What the task requires.
Set down, exactly, every line from the top of the listing through the one holding "[memmove_unsafe] in their".

Material provided.
---

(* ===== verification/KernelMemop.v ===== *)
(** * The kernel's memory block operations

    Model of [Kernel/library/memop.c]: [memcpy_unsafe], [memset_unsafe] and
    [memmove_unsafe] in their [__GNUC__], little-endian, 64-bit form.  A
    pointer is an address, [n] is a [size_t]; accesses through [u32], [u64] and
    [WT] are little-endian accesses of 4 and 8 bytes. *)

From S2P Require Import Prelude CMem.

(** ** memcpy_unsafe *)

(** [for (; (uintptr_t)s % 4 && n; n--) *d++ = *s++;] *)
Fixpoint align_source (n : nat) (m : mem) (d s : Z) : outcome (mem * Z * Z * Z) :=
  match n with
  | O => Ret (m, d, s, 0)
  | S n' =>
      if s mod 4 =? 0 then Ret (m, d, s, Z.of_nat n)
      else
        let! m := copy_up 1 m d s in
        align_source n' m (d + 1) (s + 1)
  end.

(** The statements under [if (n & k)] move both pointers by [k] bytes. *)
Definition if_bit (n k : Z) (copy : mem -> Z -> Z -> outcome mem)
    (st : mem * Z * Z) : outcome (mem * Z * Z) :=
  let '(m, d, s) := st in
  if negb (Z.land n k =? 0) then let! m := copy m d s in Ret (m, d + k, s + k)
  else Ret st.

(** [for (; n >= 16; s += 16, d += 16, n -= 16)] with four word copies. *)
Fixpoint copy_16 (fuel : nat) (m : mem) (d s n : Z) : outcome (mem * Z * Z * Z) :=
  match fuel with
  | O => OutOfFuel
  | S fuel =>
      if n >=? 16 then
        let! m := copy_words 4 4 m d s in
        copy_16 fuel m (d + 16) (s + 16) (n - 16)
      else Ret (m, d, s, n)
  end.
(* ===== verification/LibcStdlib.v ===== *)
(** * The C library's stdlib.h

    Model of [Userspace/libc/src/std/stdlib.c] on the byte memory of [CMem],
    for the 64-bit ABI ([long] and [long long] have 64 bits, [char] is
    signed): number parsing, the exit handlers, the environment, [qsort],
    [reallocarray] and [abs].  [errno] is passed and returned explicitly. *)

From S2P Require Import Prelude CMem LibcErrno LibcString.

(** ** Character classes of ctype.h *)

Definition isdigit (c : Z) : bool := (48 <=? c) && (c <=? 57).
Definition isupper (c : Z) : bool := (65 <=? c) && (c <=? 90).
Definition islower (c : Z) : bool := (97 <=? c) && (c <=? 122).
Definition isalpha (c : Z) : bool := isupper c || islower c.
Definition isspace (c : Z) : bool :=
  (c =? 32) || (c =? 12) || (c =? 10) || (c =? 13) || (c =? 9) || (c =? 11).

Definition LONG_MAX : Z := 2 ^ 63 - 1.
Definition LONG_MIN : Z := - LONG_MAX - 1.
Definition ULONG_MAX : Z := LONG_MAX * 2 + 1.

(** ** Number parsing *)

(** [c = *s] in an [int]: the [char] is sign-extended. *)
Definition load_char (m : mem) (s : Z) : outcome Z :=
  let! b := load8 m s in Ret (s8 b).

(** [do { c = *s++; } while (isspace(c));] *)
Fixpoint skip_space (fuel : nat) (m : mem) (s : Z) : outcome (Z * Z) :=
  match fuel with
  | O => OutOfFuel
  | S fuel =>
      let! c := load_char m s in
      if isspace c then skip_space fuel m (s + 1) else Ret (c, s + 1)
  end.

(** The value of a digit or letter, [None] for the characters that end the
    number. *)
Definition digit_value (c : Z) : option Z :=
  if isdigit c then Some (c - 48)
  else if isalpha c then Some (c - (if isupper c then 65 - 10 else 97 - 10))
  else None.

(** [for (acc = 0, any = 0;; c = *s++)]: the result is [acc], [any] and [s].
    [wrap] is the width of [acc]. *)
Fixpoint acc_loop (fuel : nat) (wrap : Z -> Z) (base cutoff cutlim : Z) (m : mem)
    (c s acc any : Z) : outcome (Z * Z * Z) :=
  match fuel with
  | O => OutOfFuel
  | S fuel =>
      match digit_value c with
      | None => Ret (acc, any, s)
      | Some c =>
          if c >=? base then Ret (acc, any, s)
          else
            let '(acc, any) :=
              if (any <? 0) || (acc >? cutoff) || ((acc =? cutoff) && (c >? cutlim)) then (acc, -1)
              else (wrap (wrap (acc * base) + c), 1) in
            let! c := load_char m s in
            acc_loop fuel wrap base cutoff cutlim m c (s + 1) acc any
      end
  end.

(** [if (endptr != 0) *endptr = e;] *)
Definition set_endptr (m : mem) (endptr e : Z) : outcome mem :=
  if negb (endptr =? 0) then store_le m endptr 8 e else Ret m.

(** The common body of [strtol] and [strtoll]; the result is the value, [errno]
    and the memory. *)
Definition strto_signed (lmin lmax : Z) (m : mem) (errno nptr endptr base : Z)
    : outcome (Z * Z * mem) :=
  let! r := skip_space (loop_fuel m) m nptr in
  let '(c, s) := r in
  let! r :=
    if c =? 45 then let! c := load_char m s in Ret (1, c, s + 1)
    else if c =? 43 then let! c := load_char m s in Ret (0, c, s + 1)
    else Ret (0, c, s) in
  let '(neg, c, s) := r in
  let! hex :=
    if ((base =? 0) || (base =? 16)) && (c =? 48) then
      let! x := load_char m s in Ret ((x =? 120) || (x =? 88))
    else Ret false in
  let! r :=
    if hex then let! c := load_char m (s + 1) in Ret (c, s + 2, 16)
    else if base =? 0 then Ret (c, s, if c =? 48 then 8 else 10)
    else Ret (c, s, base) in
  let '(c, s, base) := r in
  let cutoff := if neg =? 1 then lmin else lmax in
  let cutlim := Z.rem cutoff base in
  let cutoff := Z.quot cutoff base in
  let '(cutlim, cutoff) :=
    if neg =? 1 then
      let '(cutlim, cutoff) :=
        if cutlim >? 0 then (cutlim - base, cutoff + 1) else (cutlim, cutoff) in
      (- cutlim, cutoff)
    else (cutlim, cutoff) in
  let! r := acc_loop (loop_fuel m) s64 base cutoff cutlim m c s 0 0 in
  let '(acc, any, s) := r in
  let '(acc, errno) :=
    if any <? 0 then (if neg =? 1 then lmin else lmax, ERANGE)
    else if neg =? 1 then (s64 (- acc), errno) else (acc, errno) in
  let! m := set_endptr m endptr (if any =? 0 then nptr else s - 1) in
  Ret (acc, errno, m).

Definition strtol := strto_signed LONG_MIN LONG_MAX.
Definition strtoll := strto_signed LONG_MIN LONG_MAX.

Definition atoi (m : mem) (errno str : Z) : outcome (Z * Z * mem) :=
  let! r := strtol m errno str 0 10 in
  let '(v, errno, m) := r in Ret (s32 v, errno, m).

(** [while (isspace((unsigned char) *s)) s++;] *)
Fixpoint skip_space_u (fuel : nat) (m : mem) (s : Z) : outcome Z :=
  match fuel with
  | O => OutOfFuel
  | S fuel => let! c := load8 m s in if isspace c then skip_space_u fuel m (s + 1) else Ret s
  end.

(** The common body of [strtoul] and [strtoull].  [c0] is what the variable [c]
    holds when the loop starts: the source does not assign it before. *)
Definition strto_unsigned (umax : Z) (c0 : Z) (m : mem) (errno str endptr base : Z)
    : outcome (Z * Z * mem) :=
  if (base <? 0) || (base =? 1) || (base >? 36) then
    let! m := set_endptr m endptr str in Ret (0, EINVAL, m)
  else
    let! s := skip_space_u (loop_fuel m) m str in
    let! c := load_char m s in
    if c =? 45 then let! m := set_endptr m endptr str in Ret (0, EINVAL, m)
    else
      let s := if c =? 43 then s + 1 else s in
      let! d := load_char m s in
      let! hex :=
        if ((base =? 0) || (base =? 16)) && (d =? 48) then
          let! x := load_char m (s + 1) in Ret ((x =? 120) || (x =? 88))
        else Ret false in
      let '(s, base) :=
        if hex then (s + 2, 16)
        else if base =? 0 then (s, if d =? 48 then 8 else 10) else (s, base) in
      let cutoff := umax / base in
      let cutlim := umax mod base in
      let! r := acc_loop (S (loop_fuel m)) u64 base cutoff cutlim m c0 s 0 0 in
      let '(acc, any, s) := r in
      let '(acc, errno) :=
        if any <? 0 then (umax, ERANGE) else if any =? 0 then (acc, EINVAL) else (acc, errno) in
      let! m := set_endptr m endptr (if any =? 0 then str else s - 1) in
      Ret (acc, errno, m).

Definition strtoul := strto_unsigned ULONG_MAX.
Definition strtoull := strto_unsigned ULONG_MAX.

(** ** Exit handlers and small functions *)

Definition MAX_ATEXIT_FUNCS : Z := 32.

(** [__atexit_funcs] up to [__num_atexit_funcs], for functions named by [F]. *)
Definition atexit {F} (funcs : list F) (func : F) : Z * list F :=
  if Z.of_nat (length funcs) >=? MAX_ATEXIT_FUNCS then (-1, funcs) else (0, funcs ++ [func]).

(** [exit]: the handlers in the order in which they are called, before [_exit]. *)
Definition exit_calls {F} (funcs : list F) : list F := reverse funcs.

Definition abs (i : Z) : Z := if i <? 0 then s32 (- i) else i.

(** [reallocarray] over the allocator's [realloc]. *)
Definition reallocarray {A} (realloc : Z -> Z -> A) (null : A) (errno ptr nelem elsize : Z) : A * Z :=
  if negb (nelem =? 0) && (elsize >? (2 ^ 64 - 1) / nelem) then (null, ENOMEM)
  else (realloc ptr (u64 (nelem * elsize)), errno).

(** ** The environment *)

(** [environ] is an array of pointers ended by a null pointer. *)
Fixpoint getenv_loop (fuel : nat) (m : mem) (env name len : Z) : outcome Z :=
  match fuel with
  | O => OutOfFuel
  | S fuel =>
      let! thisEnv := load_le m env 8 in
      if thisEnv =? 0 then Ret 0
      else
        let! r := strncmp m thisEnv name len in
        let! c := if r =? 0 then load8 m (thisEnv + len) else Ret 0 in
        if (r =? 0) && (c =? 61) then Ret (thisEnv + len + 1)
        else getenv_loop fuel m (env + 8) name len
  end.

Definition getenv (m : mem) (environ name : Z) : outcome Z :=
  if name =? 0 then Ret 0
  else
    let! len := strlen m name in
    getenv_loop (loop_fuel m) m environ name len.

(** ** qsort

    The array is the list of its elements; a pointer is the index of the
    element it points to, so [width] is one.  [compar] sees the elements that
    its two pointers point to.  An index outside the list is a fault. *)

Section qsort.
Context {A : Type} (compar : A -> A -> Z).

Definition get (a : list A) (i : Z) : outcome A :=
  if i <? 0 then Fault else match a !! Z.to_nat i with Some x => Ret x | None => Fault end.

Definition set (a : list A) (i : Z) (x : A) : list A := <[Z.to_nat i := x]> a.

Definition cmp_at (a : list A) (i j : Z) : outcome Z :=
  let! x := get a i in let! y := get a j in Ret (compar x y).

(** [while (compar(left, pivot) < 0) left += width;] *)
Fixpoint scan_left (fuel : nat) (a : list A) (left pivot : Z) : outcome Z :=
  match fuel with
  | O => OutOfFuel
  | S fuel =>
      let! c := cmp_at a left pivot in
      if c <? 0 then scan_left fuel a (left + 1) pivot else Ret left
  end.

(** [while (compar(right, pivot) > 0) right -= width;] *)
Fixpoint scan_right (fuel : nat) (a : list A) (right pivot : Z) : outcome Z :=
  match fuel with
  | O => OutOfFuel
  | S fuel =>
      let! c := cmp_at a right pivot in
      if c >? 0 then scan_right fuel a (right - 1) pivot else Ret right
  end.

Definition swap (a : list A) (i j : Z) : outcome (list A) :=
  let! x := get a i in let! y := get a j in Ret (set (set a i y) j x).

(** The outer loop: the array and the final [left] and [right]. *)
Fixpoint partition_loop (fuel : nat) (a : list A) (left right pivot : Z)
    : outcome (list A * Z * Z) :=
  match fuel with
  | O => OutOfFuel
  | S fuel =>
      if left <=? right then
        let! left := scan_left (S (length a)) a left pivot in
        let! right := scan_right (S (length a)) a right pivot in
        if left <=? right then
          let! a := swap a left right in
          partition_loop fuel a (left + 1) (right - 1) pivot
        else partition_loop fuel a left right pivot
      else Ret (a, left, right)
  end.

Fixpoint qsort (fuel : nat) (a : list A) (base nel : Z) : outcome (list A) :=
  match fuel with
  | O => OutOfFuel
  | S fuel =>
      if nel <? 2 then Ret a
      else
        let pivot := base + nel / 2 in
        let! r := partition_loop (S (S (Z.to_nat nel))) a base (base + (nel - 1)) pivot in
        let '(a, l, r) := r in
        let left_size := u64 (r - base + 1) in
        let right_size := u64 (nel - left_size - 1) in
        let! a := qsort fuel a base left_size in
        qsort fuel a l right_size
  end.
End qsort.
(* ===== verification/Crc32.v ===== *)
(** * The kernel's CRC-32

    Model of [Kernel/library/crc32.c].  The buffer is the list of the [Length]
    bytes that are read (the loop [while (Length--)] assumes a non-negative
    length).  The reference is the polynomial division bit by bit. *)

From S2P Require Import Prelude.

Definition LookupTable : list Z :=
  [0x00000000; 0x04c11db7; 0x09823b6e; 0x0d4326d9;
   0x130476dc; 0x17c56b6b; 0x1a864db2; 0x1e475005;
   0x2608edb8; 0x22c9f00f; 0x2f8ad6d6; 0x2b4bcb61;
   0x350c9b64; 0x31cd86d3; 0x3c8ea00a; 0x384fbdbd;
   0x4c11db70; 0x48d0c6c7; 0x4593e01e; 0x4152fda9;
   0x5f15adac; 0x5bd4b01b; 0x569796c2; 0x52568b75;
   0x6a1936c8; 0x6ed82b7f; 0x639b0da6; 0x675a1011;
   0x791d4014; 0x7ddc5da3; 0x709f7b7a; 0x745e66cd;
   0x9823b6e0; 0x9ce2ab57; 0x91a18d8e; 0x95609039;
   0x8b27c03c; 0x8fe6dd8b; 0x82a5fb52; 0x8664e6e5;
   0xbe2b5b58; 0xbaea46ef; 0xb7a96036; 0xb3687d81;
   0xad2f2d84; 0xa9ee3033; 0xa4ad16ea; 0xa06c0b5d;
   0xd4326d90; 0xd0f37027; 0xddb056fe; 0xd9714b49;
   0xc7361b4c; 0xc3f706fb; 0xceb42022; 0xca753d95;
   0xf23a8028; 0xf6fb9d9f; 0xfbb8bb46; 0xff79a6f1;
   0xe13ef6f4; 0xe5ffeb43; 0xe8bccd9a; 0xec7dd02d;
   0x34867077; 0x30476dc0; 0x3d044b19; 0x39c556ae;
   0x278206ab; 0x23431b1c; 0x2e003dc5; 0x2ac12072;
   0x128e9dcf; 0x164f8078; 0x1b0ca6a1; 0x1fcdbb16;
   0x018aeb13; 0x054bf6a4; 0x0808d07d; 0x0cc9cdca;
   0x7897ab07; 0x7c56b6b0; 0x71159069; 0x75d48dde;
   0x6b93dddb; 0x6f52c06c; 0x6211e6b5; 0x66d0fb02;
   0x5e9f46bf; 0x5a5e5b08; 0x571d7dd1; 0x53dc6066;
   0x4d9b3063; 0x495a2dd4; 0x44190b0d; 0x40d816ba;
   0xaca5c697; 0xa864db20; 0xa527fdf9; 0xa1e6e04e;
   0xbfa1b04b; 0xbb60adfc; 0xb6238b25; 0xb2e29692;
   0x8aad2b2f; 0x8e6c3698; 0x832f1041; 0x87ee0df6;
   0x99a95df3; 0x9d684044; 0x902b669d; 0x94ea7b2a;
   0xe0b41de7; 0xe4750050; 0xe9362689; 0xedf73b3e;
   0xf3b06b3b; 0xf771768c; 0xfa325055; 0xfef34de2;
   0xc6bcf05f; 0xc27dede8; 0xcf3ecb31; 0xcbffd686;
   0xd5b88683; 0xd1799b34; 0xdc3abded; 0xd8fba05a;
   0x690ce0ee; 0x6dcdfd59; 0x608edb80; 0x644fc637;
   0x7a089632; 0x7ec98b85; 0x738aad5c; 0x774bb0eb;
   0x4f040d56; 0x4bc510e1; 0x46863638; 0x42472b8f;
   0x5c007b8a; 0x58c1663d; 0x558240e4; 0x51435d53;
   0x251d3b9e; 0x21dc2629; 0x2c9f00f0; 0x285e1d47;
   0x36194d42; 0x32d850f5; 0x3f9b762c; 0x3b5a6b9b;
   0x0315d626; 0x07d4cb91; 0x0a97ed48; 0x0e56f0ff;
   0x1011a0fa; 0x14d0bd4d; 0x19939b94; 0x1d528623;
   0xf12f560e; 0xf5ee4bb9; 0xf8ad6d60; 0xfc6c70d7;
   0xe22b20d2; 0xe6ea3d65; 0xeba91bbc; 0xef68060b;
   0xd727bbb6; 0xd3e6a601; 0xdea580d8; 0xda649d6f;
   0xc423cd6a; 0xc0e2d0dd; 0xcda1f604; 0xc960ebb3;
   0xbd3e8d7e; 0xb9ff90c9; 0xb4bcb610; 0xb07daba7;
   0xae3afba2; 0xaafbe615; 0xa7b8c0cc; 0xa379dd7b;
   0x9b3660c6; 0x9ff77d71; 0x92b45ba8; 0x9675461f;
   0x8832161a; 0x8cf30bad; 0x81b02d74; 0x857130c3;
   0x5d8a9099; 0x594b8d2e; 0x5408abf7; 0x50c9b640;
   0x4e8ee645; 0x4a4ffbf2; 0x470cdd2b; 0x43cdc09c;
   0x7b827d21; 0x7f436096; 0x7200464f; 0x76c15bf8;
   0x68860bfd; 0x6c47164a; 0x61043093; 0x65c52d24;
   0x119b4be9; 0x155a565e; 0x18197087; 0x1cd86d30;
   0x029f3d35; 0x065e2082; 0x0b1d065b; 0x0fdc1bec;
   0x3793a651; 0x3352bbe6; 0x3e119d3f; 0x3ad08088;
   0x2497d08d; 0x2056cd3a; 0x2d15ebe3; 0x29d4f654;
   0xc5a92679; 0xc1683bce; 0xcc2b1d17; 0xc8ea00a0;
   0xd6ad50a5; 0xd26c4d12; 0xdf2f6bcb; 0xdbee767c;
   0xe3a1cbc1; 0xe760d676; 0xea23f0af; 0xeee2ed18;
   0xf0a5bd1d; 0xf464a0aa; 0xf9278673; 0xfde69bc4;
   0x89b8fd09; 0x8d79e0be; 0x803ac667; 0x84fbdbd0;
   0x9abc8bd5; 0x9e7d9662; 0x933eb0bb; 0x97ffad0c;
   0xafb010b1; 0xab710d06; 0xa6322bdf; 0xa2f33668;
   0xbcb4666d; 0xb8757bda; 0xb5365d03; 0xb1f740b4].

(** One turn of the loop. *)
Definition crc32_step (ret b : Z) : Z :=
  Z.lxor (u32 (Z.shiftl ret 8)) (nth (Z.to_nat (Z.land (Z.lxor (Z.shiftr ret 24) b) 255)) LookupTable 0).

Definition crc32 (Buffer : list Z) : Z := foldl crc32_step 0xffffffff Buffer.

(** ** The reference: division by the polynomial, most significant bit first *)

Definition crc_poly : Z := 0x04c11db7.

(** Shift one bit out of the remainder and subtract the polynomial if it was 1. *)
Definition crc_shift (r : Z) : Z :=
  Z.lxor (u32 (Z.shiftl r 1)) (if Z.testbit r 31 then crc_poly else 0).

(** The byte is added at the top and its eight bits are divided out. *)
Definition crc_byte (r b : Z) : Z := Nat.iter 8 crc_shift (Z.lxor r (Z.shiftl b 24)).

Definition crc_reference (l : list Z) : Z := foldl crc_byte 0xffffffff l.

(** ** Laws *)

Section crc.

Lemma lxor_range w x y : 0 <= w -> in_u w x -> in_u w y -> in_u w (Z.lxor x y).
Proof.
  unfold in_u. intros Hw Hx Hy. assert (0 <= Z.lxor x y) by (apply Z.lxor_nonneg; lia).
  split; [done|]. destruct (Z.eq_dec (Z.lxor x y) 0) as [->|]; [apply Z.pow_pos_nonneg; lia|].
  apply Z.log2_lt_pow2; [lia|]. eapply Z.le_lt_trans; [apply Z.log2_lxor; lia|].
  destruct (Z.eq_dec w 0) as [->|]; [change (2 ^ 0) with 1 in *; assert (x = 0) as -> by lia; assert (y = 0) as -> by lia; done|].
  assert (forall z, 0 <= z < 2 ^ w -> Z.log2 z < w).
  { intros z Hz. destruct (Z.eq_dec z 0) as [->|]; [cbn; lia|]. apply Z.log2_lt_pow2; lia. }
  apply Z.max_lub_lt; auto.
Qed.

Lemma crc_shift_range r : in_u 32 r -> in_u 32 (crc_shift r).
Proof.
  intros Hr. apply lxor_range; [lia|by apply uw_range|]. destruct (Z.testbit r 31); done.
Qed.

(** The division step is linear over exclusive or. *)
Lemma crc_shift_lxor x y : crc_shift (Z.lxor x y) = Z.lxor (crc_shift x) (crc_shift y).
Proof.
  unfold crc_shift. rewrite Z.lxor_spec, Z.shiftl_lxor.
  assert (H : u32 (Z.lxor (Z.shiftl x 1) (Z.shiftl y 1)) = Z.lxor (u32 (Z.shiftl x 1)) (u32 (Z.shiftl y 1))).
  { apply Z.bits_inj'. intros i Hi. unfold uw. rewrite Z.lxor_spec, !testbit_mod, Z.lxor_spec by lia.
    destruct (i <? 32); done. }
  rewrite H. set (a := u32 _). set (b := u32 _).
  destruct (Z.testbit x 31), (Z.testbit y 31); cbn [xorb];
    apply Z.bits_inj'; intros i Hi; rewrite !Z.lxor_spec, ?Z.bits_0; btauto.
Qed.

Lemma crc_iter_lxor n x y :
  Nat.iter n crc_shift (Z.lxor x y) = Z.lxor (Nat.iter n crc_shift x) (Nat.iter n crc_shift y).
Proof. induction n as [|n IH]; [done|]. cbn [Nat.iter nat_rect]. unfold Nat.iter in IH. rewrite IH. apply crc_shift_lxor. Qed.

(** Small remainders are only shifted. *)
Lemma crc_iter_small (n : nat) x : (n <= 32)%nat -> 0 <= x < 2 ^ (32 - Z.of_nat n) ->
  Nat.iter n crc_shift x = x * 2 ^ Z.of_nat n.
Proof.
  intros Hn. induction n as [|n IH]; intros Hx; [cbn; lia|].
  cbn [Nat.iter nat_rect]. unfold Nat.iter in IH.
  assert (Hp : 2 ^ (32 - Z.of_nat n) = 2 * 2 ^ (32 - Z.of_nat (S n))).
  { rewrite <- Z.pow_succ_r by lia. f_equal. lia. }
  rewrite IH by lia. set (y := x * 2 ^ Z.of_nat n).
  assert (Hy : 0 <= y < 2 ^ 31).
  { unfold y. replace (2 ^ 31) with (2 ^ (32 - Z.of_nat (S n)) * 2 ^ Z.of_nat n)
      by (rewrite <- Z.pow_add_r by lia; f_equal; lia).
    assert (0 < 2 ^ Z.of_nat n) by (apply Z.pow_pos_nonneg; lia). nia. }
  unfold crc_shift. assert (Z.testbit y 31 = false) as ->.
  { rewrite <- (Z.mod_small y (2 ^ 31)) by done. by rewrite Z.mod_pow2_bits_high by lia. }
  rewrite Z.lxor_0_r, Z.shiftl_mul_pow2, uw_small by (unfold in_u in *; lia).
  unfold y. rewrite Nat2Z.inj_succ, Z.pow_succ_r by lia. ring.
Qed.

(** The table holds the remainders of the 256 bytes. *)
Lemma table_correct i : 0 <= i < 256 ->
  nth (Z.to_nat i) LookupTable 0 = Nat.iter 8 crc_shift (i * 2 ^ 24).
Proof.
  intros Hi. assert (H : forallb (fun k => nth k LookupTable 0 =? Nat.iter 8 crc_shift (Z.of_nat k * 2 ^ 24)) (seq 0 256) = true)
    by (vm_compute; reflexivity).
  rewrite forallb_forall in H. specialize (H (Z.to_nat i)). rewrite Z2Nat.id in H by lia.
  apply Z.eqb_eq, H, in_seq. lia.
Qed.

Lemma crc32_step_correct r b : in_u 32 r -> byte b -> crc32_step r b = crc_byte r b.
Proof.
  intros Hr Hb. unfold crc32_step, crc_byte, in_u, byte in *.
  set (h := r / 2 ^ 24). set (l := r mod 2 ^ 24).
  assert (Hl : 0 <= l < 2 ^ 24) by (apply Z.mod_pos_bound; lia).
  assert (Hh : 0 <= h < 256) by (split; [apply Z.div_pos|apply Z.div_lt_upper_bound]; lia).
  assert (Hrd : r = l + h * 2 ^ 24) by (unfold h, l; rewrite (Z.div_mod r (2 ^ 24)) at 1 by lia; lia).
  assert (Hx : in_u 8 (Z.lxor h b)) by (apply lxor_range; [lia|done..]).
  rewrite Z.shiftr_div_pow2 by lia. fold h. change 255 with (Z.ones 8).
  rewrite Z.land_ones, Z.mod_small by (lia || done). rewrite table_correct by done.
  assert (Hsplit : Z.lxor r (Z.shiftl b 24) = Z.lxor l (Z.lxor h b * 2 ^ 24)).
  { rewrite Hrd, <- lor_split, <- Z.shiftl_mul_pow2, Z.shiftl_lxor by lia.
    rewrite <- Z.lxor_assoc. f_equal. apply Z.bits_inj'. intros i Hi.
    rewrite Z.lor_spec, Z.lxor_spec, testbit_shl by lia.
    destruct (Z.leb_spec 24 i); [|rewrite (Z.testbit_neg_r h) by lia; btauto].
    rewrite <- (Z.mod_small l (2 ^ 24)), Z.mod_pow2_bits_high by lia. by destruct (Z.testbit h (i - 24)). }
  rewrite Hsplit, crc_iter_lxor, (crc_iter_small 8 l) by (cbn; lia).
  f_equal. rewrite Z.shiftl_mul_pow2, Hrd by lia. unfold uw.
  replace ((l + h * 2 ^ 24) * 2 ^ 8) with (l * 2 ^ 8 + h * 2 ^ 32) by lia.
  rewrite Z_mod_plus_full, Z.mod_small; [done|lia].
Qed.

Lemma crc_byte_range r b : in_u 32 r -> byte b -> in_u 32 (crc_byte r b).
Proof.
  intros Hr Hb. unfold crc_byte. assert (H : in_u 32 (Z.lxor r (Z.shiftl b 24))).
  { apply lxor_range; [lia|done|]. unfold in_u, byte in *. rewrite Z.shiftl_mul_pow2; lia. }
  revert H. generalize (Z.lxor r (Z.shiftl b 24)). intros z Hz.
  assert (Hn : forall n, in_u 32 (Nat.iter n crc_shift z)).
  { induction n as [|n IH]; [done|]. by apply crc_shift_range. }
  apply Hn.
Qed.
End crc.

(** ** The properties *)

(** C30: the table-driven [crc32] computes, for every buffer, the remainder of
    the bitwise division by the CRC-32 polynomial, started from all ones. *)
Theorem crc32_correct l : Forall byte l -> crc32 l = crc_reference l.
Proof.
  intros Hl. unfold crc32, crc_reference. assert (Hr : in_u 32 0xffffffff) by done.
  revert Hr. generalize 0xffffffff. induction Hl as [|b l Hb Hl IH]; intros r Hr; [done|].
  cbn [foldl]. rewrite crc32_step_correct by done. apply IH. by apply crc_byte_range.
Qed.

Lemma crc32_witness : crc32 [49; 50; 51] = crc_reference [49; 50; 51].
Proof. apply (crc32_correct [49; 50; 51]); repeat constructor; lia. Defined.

---

Output for this exercise.
(* ===== verification/KernelMemop.v ===== *)
(** * The kernel's memory block operations

    Model of [Kernel/library/memop.c]: [memcpy_unsafe], [memset_unsafe] and
    [memmove_unsafe] in their [__GNUC__], little-endian, 64-bit form.  A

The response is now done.